GOAL OF THE EXERCISE:
Each line of the data below from the one holding "(∀ s a, log" to the one holding "- destruct Hm", inclusive, is to be reproduced exactly; no other line belongs in the answer.

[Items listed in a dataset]
━━━━━━━━━━━━━━━━━━━━
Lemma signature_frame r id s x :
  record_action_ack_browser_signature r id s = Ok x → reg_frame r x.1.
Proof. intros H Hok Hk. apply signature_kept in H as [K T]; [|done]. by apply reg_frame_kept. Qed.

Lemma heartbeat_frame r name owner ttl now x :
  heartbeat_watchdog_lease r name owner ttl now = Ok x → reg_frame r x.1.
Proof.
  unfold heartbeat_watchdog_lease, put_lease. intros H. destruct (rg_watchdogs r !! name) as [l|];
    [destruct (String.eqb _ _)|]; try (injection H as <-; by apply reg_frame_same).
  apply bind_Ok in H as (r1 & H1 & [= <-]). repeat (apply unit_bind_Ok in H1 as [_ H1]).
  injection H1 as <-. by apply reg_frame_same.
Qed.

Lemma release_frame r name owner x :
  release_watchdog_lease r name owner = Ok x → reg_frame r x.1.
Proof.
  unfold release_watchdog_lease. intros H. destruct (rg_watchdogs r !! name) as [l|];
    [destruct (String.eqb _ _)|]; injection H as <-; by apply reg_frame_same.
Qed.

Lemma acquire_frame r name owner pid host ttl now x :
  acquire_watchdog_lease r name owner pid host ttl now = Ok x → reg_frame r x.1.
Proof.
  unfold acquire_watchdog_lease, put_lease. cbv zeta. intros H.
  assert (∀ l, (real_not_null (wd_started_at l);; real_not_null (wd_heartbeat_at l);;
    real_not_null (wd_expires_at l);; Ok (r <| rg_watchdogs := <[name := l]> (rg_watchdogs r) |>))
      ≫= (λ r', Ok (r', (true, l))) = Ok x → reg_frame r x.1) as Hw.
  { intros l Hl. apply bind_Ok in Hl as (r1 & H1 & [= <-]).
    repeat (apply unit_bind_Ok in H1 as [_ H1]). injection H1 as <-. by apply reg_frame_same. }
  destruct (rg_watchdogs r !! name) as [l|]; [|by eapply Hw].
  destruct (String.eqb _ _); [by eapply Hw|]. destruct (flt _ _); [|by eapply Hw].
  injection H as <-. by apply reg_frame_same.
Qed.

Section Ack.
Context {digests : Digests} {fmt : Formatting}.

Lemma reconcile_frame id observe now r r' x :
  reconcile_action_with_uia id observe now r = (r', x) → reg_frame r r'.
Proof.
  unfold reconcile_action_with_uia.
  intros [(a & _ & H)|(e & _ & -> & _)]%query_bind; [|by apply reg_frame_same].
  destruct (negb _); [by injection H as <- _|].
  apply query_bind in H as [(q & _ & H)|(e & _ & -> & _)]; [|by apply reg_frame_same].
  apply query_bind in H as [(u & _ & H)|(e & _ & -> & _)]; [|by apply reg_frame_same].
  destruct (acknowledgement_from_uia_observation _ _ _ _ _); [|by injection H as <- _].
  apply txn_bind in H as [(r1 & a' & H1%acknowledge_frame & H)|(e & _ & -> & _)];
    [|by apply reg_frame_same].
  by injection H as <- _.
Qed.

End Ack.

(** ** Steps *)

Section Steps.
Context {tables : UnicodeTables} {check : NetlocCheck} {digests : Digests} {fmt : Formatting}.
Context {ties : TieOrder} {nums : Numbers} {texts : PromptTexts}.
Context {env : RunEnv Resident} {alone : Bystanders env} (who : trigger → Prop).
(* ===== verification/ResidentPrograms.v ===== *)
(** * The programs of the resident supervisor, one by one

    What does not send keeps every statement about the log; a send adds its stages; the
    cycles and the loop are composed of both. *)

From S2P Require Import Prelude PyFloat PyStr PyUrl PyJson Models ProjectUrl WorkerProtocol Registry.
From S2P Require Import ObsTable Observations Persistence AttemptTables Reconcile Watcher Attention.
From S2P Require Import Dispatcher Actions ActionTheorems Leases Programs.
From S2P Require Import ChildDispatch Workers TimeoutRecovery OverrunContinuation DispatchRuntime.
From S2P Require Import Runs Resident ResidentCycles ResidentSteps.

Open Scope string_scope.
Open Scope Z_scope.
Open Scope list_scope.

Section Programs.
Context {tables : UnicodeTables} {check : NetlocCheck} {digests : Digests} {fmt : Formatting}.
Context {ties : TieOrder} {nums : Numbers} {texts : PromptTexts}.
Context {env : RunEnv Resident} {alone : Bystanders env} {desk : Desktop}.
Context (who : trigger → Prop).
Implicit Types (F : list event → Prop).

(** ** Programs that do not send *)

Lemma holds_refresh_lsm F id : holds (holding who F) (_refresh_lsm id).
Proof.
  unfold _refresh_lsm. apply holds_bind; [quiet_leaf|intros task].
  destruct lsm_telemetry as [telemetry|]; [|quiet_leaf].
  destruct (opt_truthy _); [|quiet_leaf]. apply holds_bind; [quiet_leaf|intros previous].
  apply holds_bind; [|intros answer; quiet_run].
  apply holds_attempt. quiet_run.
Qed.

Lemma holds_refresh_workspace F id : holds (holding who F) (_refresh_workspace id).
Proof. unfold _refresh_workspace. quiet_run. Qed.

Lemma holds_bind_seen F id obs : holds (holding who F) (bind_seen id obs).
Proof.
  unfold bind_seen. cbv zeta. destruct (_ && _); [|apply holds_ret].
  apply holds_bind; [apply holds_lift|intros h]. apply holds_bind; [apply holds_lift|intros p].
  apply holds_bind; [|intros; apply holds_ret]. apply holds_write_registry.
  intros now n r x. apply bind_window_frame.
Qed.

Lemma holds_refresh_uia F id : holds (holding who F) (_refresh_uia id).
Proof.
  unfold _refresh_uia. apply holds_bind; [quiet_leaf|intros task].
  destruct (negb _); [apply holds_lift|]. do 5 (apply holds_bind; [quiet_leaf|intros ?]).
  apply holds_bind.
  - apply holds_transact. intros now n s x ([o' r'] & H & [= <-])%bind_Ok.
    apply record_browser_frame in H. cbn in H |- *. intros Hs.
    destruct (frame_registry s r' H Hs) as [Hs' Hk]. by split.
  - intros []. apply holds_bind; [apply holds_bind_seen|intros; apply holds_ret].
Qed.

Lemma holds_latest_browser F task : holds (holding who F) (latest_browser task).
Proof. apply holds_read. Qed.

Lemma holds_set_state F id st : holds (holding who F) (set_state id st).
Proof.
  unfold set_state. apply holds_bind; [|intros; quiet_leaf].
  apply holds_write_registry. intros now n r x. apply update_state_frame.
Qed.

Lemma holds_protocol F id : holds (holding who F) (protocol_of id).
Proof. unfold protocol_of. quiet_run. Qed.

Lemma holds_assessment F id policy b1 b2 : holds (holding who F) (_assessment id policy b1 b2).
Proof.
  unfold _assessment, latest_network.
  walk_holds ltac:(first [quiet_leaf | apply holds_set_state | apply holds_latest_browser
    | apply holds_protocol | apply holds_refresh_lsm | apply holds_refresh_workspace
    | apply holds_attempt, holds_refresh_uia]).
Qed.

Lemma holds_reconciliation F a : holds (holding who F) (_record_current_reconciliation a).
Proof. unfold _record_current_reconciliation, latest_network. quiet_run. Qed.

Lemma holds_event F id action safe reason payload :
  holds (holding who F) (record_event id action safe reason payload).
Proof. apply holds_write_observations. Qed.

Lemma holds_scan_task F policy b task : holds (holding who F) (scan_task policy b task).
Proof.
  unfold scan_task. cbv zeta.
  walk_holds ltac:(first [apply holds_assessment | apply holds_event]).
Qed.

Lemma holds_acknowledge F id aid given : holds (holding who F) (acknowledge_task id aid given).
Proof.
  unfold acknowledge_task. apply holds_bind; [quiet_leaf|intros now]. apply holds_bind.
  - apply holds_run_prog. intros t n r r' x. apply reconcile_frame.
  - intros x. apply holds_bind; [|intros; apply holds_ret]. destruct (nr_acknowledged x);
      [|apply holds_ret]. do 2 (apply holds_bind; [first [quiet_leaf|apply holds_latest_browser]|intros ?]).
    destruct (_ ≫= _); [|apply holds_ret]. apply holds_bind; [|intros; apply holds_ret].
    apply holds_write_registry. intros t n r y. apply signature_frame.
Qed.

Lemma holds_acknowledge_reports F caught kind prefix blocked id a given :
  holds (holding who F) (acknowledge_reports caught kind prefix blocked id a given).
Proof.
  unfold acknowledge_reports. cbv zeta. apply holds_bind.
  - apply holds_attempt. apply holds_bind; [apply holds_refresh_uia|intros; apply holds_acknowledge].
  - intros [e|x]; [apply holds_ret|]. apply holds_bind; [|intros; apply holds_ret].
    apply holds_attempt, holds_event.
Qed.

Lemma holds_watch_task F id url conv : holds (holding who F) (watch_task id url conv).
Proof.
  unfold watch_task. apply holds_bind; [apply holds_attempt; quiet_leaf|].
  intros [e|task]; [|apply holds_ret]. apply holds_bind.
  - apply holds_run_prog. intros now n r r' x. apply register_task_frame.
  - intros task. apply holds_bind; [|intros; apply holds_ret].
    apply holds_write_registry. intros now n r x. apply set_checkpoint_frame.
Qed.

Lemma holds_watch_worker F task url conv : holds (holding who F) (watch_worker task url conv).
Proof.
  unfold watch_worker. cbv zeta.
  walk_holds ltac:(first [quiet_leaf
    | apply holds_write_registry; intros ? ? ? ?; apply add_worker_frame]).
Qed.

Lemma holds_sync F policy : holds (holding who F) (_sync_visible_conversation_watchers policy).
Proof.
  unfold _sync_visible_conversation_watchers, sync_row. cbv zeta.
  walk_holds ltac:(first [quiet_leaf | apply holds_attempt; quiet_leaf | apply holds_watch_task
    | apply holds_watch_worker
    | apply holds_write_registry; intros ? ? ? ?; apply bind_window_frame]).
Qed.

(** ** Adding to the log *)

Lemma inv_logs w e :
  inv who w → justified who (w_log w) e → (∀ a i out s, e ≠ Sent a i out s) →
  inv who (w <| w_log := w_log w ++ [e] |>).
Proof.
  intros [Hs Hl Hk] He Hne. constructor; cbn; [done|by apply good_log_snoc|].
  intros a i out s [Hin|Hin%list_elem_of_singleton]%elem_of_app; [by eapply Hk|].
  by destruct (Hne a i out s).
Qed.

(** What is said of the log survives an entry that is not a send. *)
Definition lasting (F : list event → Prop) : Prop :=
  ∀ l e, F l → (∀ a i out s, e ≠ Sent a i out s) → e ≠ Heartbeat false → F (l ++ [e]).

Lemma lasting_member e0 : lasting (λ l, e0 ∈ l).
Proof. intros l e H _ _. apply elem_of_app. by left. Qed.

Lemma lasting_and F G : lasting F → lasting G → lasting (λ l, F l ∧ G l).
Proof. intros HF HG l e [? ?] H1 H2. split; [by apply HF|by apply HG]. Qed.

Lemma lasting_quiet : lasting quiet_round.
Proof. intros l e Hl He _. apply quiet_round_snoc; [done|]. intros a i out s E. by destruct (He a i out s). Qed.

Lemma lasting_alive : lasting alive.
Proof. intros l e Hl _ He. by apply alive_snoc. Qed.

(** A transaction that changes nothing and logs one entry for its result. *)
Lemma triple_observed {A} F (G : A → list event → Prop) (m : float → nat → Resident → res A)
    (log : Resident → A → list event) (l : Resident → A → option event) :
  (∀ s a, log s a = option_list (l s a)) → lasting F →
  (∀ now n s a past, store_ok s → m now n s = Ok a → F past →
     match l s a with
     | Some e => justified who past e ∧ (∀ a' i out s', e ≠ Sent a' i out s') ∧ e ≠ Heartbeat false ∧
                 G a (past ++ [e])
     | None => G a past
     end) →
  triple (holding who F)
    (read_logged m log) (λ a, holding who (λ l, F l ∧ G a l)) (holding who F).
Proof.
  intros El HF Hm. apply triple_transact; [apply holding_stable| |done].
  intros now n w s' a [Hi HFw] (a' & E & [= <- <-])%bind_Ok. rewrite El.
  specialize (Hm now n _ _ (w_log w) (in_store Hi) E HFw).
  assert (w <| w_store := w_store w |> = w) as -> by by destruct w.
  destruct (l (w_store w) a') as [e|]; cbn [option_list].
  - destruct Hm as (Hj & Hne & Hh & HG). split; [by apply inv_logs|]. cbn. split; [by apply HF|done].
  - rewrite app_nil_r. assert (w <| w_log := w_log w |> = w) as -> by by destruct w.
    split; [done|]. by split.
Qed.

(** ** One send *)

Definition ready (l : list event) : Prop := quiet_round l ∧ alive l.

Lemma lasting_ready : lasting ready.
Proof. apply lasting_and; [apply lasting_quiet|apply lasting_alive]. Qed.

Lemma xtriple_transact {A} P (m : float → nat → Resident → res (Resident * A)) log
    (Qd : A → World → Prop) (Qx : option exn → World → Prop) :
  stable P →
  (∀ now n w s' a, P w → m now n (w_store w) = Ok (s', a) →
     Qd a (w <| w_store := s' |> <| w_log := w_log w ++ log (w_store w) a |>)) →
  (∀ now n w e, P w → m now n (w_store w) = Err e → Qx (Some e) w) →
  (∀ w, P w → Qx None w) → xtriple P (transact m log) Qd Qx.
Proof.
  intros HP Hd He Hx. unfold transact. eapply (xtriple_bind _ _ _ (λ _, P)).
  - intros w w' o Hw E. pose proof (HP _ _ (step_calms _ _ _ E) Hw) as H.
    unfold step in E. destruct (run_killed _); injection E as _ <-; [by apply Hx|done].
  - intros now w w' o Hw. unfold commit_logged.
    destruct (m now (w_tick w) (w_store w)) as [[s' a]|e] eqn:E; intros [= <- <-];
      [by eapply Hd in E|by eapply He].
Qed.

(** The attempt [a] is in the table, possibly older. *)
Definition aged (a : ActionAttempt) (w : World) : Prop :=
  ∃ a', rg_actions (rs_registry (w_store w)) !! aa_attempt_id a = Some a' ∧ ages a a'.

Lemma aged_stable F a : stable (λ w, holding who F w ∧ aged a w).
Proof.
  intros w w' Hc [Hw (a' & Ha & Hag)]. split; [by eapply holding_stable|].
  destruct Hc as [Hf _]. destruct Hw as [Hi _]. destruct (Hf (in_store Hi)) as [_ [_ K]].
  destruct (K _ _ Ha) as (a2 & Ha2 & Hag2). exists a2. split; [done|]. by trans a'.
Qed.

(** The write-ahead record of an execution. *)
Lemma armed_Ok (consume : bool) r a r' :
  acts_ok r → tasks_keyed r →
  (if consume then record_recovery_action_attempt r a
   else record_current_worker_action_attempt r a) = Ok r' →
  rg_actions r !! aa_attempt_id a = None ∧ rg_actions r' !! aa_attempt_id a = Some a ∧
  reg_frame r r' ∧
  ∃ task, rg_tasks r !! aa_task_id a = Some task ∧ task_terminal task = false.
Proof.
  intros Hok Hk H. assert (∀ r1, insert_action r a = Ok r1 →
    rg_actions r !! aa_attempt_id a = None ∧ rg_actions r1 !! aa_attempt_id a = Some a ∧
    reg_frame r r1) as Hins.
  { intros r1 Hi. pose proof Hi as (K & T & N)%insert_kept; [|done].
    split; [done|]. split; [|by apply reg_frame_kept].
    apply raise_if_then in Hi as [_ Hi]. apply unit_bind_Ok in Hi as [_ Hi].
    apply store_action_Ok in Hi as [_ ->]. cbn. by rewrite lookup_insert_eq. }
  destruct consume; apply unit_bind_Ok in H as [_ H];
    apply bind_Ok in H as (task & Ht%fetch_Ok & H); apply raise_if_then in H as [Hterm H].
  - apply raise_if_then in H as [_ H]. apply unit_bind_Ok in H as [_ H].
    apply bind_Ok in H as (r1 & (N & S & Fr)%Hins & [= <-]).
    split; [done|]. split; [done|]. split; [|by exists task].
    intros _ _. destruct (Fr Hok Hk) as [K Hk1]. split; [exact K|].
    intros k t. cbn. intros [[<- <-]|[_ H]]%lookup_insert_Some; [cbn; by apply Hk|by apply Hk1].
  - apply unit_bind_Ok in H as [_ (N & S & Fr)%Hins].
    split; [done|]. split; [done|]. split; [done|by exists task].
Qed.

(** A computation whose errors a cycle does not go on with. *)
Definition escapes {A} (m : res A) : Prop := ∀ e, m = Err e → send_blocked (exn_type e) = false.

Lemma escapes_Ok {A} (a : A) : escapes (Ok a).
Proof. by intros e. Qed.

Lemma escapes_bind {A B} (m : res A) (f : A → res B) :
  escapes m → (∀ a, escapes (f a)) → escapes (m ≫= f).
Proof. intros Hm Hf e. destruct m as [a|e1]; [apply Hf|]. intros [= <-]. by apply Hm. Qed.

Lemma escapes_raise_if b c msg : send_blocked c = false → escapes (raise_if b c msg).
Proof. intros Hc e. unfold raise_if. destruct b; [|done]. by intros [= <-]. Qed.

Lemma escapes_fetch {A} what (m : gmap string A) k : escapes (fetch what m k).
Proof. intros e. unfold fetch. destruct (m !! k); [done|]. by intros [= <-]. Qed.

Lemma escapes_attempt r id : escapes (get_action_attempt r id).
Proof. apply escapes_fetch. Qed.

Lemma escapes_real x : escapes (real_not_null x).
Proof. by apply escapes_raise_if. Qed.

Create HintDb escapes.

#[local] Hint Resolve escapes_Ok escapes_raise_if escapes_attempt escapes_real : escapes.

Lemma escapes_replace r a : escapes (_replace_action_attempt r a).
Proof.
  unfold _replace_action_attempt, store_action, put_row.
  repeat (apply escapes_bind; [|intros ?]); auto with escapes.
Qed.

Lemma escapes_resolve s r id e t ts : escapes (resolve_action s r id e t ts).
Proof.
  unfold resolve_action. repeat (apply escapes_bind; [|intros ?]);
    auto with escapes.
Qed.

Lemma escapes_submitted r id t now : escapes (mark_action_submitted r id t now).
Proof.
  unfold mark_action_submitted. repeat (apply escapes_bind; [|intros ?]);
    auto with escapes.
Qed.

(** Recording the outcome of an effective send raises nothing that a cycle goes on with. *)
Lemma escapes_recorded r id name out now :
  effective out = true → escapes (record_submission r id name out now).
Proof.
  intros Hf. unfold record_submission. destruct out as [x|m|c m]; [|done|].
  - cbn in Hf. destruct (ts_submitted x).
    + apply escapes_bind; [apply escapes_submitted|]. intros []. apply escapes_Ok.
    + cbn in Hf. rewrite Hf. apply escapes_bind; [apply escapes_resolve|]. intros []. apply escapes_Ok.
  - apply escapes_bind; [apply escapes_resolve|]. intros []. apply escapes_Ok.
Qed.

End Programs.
━━━━━━━━━━━━━━━━━━━━
TASK SOLUTION:
  (∀ s a, log s a = option_list (l s a)) → lasting F →
  (∀ now n s a past, store_ok s → m now n s = Ok a → F past →
     match l s a with
     | Some e => justified who past e ∧ (∀ a' i out s', e ≠ Sent a' i out s') ∧ e ≠ Heartbeat false ∧
                 G a (past ++ [e])
     | None => G a past
     end) →
  triple (holding who F)
    (read_logged m log) (λ a, holding who (λ l, F l ∧ G a l)) (holding who F).
Proof.
  intros El HF Hm. apply triple_transact; [apply holding_stable| |done].
  intros now n w s' a [Hi HFw] (a' & E & [= <- <-])%bind_Ok. rewrite El.
  specialize (Hm now n _ _ (w_log w) (in_store Hi) E HFw).
  assert (w <| w_store := w_store w |> = w) as -> by by destruct w.
  destruct (l (w_store w) a') as [e|]; cbn [option_list].
  - destruct Hm as (Hj & Hne & Hh & HG). split; [by apply inv_logs|]. cbn. split; [by apply HF|done].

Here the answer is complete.